The Utah Inland Port is a proposed dry port in the northwest quadrant of Salt Lake City, Utah and other undeveloped land in Salt Lake County. It is currently in the planning and pre-construction stages. It would cover over 16,000 acres.

The Utah Inland Port Authority is a government-run corporation with the responsibility and legal powers to develop and run the Utah Inland Port. As of August 2022, its current executive director is Ben Hart. The Port Authority is governed by a Port Authority Board. Per Utah Code, seven board members are appointed, and four hold their post ex officio The current board chair is Salt Lake City Councilman James Rogers; its previous chair was Derek Miller, chair of the Salt Lake Chamber of Commerce.

History
In 2016, the University of Utah submitted an assessment regarding a potential inland port in the Salt Lake City area. Funded by the World Trade Center Utah and the Governor's Office of Economic Development, the report found the potential for strong economic benefits, including high-paying job opportunities, and rural economic development. It also found a need to perform additional studies on environmental impacts and the effect on tax revenues.
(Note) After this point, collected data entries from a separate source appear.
(* ===== verification/Packets.v ===== *)
(** * MQTT control packets

    The packet serializers and deserializers, spread in the source over
    [src/aws_iot_mqtt_client_connect.c] (CONNECT, CONNACK),
    [src/aws_iot_mqtt_client_publish.c] (PUBLISH, acknowledgements),
    [src/aws_iot_mqtt_client_subscribe.c] (SUBSCRIBE, SUBACK),
    [src/aws_iot_mqtt_client_unsubscribe.c] (UNSUBSCRIBE, UNSUBACK) and
    [src/aws_iot_mqtt_client_common_internal.c] (packets without payload).

    A buffer argument is [None] when the pointer is null. The boolean [outs] of a
    deserializer says whether all its output pointers are non-null; the outputs
    themselves are passed in with the values the variables have before the call
    and returned with the values they have after it. *)
From S2P Require Import Prelude Buffer Types Wire.

(** The memory designated by the pointers of the arguments. *)
Definition source : Type := ptr -> option (list Z).

(** ** Serializers *)

Record ser_out := SerOut {
  so_rc : IoT_Error_t;
  so_buf : option (list Z);
  so_len : option Z }.

(** Run the body of a serializer on the whole buffer and report the length. *)
Definition run_serializer (buf : list Z) (body : M cursor unit) (width : Z -> Z) : outcome ser_out :=
  '(_, c) ← body (Cursor buf 0);
  Ret (SerOut SUCCESS (Some (cur_buf c)) (Some (width (Z.of_nat (cur_ptr c))))).

Definition aws_iot_mqtt_internal_serialize_zero (pTxBuf : option (list Z)) (txBufLen : Z)
    (packetType : MessageTypes) (pSerializedLength : option Z) : outcome ser_out :=
  match pTxBuf, pSerializedLength with
  | Some buf, Some _ =>
      if decide (4 > txBufLen) then
        Ret (SerOut MQTT_TX_BUFFER_TOO_SHORT_ERROR pTxBuf pSerializedLength)
      else
        let '(rc, header) := aws_iot_mqtt_internal_init_header (Some 0) packetType QOS0 0 0 in
        if decide (SUCCESS <> rc) then Ret (SerOut rc pTxBuf pSerializedLength)
        else run_serializer buf
          (_ ← aws_iot_mqtt_internal_write_char (default 0 header);
           write_remaining_length 0) u32
  | _, _ => Ret (SerOut NULL_VALUE_ERROR pTxBuf pSerializedLength)
  end.

(** *** CONNECT *)

Definition _aws_iot_get_connect_packet_length (p : IoT_Client_Connect_Params) : Z :=
  let len := 10 in
  let len := u32 (len + clientIDLen p + 2) in
  let len := if isWillMsgPresent p
             then u32 (len + will_topicNameLen (will p) + 2 + will_msgLen (will p) + 2) else len in
  let len := if decide (pUsername p <> NULL) then u32 (len + usernameLen p + 2) else len in
  if decide (pPassword p <> NULL) then u32 (len + passwordLen p + 2) else len.

(** The union [MQTT_Connect_Header_Flags] (without [REVERSED]). *)
Definition MQTT_Connect_Header_Flags : Type := Z.
Definition set_cleansession (v : Z) (f : MQTT_Connect_Header_Flags) := bf_set 1 1 v f.
Definition set_will (v : Z) (f : MQTT_Connect_Header_Flags) := bf_set 2 1 v f.
Definition set_willQoS (v : Z) (f : MQTT_Connect_Header_Flags) := bf_set 3 2 v f.
Definition set_willRetain (v : Z) (f : MQTT_Connect_Header_Flags) := bf_set 5 1 v f.
Definition set_password (v : Z) (f : MQTT_Connect_Header_Flags) := bf_set 6 1 v f.
Definition set_username (v : Z) (f : MQTT_Connect_Header_Flags) := bf_set 7 1 v f.

(** The flags as the serializer builds them. *)
Definition connect_flags (p : IoT_Client_Connect_Params) : MQTT_Connect_Header_Flags :=
  let flags := 0 in
  let flags := set_cleansession (if isCleanSession p then 1 else 0) flags in
  let flags := set_will (if isWillMsgPresent p then 1 else 0) flags in
  let flags := if isWillMsgPresent p then
                 set_willRetain (if will_isRetained (will p) then 1 else 0)
                   (set_willQoS (will_qos (will p)) flags)
               else flags in
  let flags := if decide (pUsername p <> NULL) then set_username 1 flags else flags in
  if decide (pPassword p <> NULL) then set_password 1 flags else flags.

(** The characters of the protocol name "MQTT" (with its terminator). *)
Definition mqtt_name : list Z := [77; 81; 84; 84; 0].

Definition serialize_connect_body (src : source) (p : IoT_Client_Connect_Params)
    (header : MQTTHeader) (len : Z) : M cursor unit :=
  _ ← aws_iot_mqtt_internal_write_char header;
  _ ← write_remaining_length len;
  _ ← aws_iot_mqtt_internal_write_utf8_string (Some mqtt_name) 4;
  _ ← aws_iot_mqtt_internal_write_char (u8 (MQTTVersion p));
  let flags := connect_flags p in
  _ ← aws_iot_mqtt_internal_write_char flags;
  _ ← aws_iot_mqtt_internal_write_uint_16 (keepAliveIntervalInSec p);
  _ ← (if decide (pClientID p = NULL) then aws_iot_mqtt_internal_write_uint_16 0
       else aws_iot_mqtt_internal_write_utf8_string (src (pClientID p)) (clientIDLen p));
  _ ← (if isWillMsgPresent p then
         _ ← aws_iot_mqtt_internal_write_utf8_string (src (will_pTopicName (will p)))
               (will_topicNameLen (will p));
         aws_iot_mqtt_internal_write_utf8_string (src (will_pMessage (will p)))
               (will_msgLen (will p))
       else mret tt);
  _ ← (if decide (bf_get 7 1 flags <> 0) then
         aws_iot_mqtt_internal_write_utf8_string (src (pUsername p)) (usernameLen p)
       else mret tt);
  if decide (bf_get 6 1 flags <> 0) then
    aws_iot_mqtt_internal_write_utf8_string (src (pPassword p)) (passwordLen p)
  else mret tt.

Definition _aws_iot_mqtt_serialize_connect (src : source) (pTxBuf : option (list Z))
    (txBufLen : Z) (pConnectParams : option IoT_Client_Connect_Params)
    (pSerializedLen : option Z) : outcome ser_out :=
  match pTxBuf, pConnectParams, pSerializedLen with
  | Some buf, Some p, Some _ =>
      if decide (pClientID p = NULL /\ 0 <> clientIDLen p) then
        Ret (SerOut NULL_VALUE_ERROR pTxBuf pSerializedLen)
      else if decide (pClientID p <> NULL /\ 0 = clientIDLen p) then
        Ret (SerOut NULL_VALUE_ERROR pTxBuf pSerializedLen)
      else if decide (MQTTVersion p <> MQTT_3_1_1) then
        Ret (SerOut MQTT_CONNACK_UNACCEPTABLE_PROTOCOL_VERSION_ERROR pTxBuf pSerializedLen)
      else
        let len := _aws_iot_get_connect_packet_length p in
        if decide (aws_iot_mqtt_internal_get_final_packet_length_from_remaining_length len > txBufLen)
        then Ret (SerOut MQTT_TX_BUFFER_TOO_SHORT_ERROR pTxBuf pSerializedLen)
        else
          let '(rc, header) := aws_iot_mqtt_internal_init_header (Some 0) CONNECT QOS0 0 0 in
          if decide (SUCCESS <> rc) then Ret (SerOut rc pTxBuf pSerializedLen)
          else run_serializer buf (serialize_connect_body src p (default 0 header) len) size_t
  | _, _, _ => Ret (SerOut NULL_VALUE_ERROR pTxBuf pSerializedLen)
  end.
(* ===== verification/Timer.v ===== *)
(** * Timers

    The Linux timer of [platform/linux/common/timer.c]: a timer is the absolute time
    at which it ends. The current time is what [gettimeofday] stored in [now]; the
    arithmetic is that of the [timeradd] and [timersub] macros of <sys/time.h>. *)
From S2P Require Import Prelude.

Record timeval := Timeval { tv_sec : Z; tv_usec : Z }.

Record Timer := MkTimer { end_time : timeval }.

#[export] Instance timeval_eq_dec : EqDecision timeval.
Proof. solve_decision. Defined.

Definition timeradd (a b : timeval) : timeval :=
  let sec := tv_sec a + tv_sec b in
  let usec := tv_usec a + tv_usec b in
  if 1000000 <=? usec then Timeval (sec + 1) (usec - 1000000) else Timeval sec usec.

Definition timersub (a b : timeval) : timeval :=
  let sec := tv_sec a - tv_sec b in
  let usec := tv_usec a - tv_usec b in
  if usec <? 0 then Timeval (sec - 1) (usec + 1000000) else Timeval sec usec.

Definition has_timer_expired (now : timeval) (timer : Timer) : bool :=
  let res := timersub (end_time timer) now in
  (tv_sec res <? 0) || ((tv_sec res =? 0) && (tv_usec res <=? 0)).

Definition countdown_ms (now : timeval) (timeout : Z) : Timer :=
  let interval := Timeval (timeout / 1000) (timeout mod 1000 * 1000) in
  MkTimer (timeradd now interval).

Definition left_ms (now : timeval) (timer : Timer) : Z :=
  let result_ms := 0 in
  let res := timersub (end_time timer) now in
  if 0 <=? tv_sec res then u32 (tv_sec res * 1000 + tv_usec res / 1000) else result_ms.

Definition countdown_sec (now : timeval) (timeout : Z) : Timer :=
  let interval := Timeval timeout 0 in
  MkTimer (timeradd now interval).

Definition init_timer : Timer := MkTimer (Timeval 0 0).

(** ** Specification: time in microseconds *)

Definition usecs (t : timeval) : Z := tv_sec t * 1000000 + tv_usec t.
Definition tv_valid (t : timeval) : Prop := 0 <= tv_usec t < 1000000.

Lemma timeradd_spec a b : tv_valid a -> tv_valid b ->
  usecs (timeradd a b) = usecs a + usecs b /\ tv_valid (timeradd a b).
Proof.
  rw /tv_valid /timeradd /usecs. intros Ha Hb.
  destruct (Z.leb_spec 1000000 (tv_usec a + tv_usec b)); simpl; lia.
Qed.

Lemma timersub_spec a b : tv_valid a -> tv_valid b ->
  usecs (timersub a b) = usecs a - usecs b /\ tv_valid (timersub a b).
Proof.
  rw /tv_valid /timersub /usecs. intros Ha Hb.
  destruct (Z.ltb_spec (tv_usec a - tv_usec b) 0); simpl; lia.
Qed.

Lemma has_timer_expired_spec now t : tv_valid now -> tv_valid (end_time t) ->
  has_timer_expired now t = bool_decide (usecs (end_time t) <= usecs now).
Proof.
  intros Hn He. destruct (timersub_spec (end_time t) now He Hn) as [Hu Hv].
  rw /has_timer_expired. move: Hu Hv. rw {1}/usecs /tv_valid.
  set (r := timersub (end_time t) now). intros Hu Hv.
  case_bool_decide; destruct (Z.ltb_spec (tv_sec r) 0), (Z.eqb_spec (tv_sec r) 0),
    (Z.leb_spec (tv_usec r) 0); simpl; try done; lia.
Qed.

Lemma left_ms_spec now t : tv_valid now -> tv_valid (end_time t) ->
  left_ms now t = u32 (Z.max 0 ((usecs (end_time t) - usecs now) / 1000)).
Proof.
  intros Hn He. destruct (timersub_spec (end_time t) now He Hn) as [Hu Hv].
  rw /left_ms -Hu. move: Hv. rw /usecs /tv_valid. set (r := timersub (end_time t) now). intros Hv.
  destruct (Z.leb_spec 0 (tv_sec r)) as [Hs|Hs].
  - f_equal. replace (tv_sec r * 1000000 + tv_usec r) with (tv_usec r + tv_sec r * 1000 * 1000) by lia.
    rw Z.div_add //. pose proof (Z.div_pos (tv_usec r) 1000). lia.
  - rw Z.max_l //. Z.to_euclidean_division_equations. lia.
Qed.

Lemma countdown_ms_spec now timeout : tv_valid now -> 0 <= timeout ->
  usecs (end_time (countdown_ms now timeout)) = usecs now + timeout * 1000 /\
  tv_valid (end_time (countdown_ms now timeout)).
Proof.
  intros Hn Ht. rw /countdown_ms /=.
  destruct (timeradd_spec now (Timeval (timeout / 1000) (timeout mod 1000 * 1000)) Hn) as [Hu Hv].
  { rw /tv_valid /=. pose proof (Z.mod_pos_bound timeout 1000). lia. }
  split; [|done]. rw Hu /usecs /=. pose proof (Z.div_mod timeout 1000). lia.
Qed.

Lemma countdown_sec_spec now timeout : tv_valid now ->
  usecs (end_time (countdown_sec now timeout)) = usecs now + timeout * 1000000 /\
  tv_valid (end_time (countdown_sec now timeout)).
Proof.
  intros Hn. rw /countdown_sec /=.
  destruct (timeradd_spec now (Timeval timeout 0) Hn) as [Hu Hv]; [done|].
  split; [|done]. rw Hu /usecs /=. lia.
Qed.

(** A timer that expired stays expired while the clock does not go back. *)
Lemma has_timer_expired_mono now now' t : tv_valid now -> tv_valid now' -> usecs now <= usecs now' ->
  has_timer_expired now t = true -> has_timer_expired now' t = true.
Proof.
  rw /tv_valid /usecs /has_timer_expired /timersub. intros Hn Hn' Hle.
  destruct t as [[S U]], now as [s u], now' as [s' u']; cbn [tv_sec tv_usec end_time] in *.
  destruct (Z.ltb_spec (U - u) 0), (Z.ltb_spec (U - u') 0); cbn [tv_sec tv_usec];
    rw !orb_true_iff !andb_true_iff !Z.ltb_lt !Z.eqb_eq !Z.leb_le; lia.
Qed.

(** ** Properties *)

(** A timer started with [countdown_ms] expires exactly when its timeout has
    passed on the clock, and before that [left_ms] is the number of whole
    milliseconds left (never more than the timeout while the clock does not go
    back). *)
Theorem countdown_ms_correct now now' timeout :
  tv_valid now -> tv_valid now' -> is_u32 timeout -> usecs now <= usecs now' ->
  let t := countdown_ms now timeout in
  (has_timer_expired now' t = true <-> timeout * 1000 <= usecs now' - usecs now) /\
  left_ms now' t = Z.max 0 ((timeout * 1000 - (usecs now' - usecs now)) / 1000) /\
  left_ms now' t <= timeout.
Proof.
  intros Hn Hn' Ht Hle t. destruct (countdown_ms_spec now timeout Hn ltac:(width)) as [Hu Hv].
  assert (Hleft : left_ms now' t = Z.max 0 ((timeout * 1000 - (usecs now' - usecs now)) / 1000) /\
                  left_ms now' t <= timeout).
  { rw left_ms_spec // Hu.
    replace (usecs now + timeout * 1000 - usecs now')
      with (timeout * 1000 - (usecs now' - usecs now)) by lia.
    set (x := (timeout * 1000 - (usecs now' - usecs now)) / 1000).
    assert (x <= timeout) by (subst x; Z.to_euclidean_division_equations; lia).
    rw u32_small; [|width]. rw /is_u32 in Ht. lia. }
  split; [|done]. rw has_timer_expired_spec // bool_decide_eq_true Hu. lia.
Qed.

Lemma countdown_ms_correct_witness :
  let t := countdown_ms (Timeval 10 999999) 1500 in
  (has_timer_expired (Timeval 12 400000) t = true <-> 1500 * 1000 <= 12400000 - 10999999) /\
  left_ms (Timeval 12 400000) t = Z.max 0 ((1500 * 1000 - (12400000 - 10999999)) / 1000) /\
  left_ms (Timeval 12 400000) t <= 1500.
Proof.
  apply (countdown_ms_correct (Timeval 10 999999) (Timeval 12 400000) 1500);
    unfold tv_valid, is_u32, usecs; simpl; lia.
Defined.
Also in 2016, Governor Gary Herbert created an Inland Port Exploratory Committee to "drive the development" of an inland port in Utah. At the time, he stated that "despite anti-trade, isolationist rhetoric at the national level, Utah remains committed to promoting international trade."

The Inland Port Authority and Inland Port were created as legal entities by the Utah State Legislature, in bill SB234, in 2018.  The boundaries of the port were first spelled out at this time, amounting to about 16,000 acres.

In 2019, HB0433 significantly broadened the Inland Port Authority's reach. The proposed boundaries amount to approximately one-third of Salt Lake City's land area.

On March 11, 2019, Salt Lake City Mayor Jackie Biskupski and the Salt Lake City's Attorney's Office brought a lawsuit against the port, challenging the legality of the legislation underlying the port's creation. On January 9, 2020, the presiding judge rejected the city's claims and dismissed the case. The city's new mayor, Erin Mendenhall, called the decision a "disappointment" but stated she planned to appeal the decision to the state Supreme Court.  The Utah State Supreme Court heard oral arguments from both parties in April 2021. In June 2022, the Utah Supreme Court ruled the port’s existence was not unconstitutional and continued development could proceed.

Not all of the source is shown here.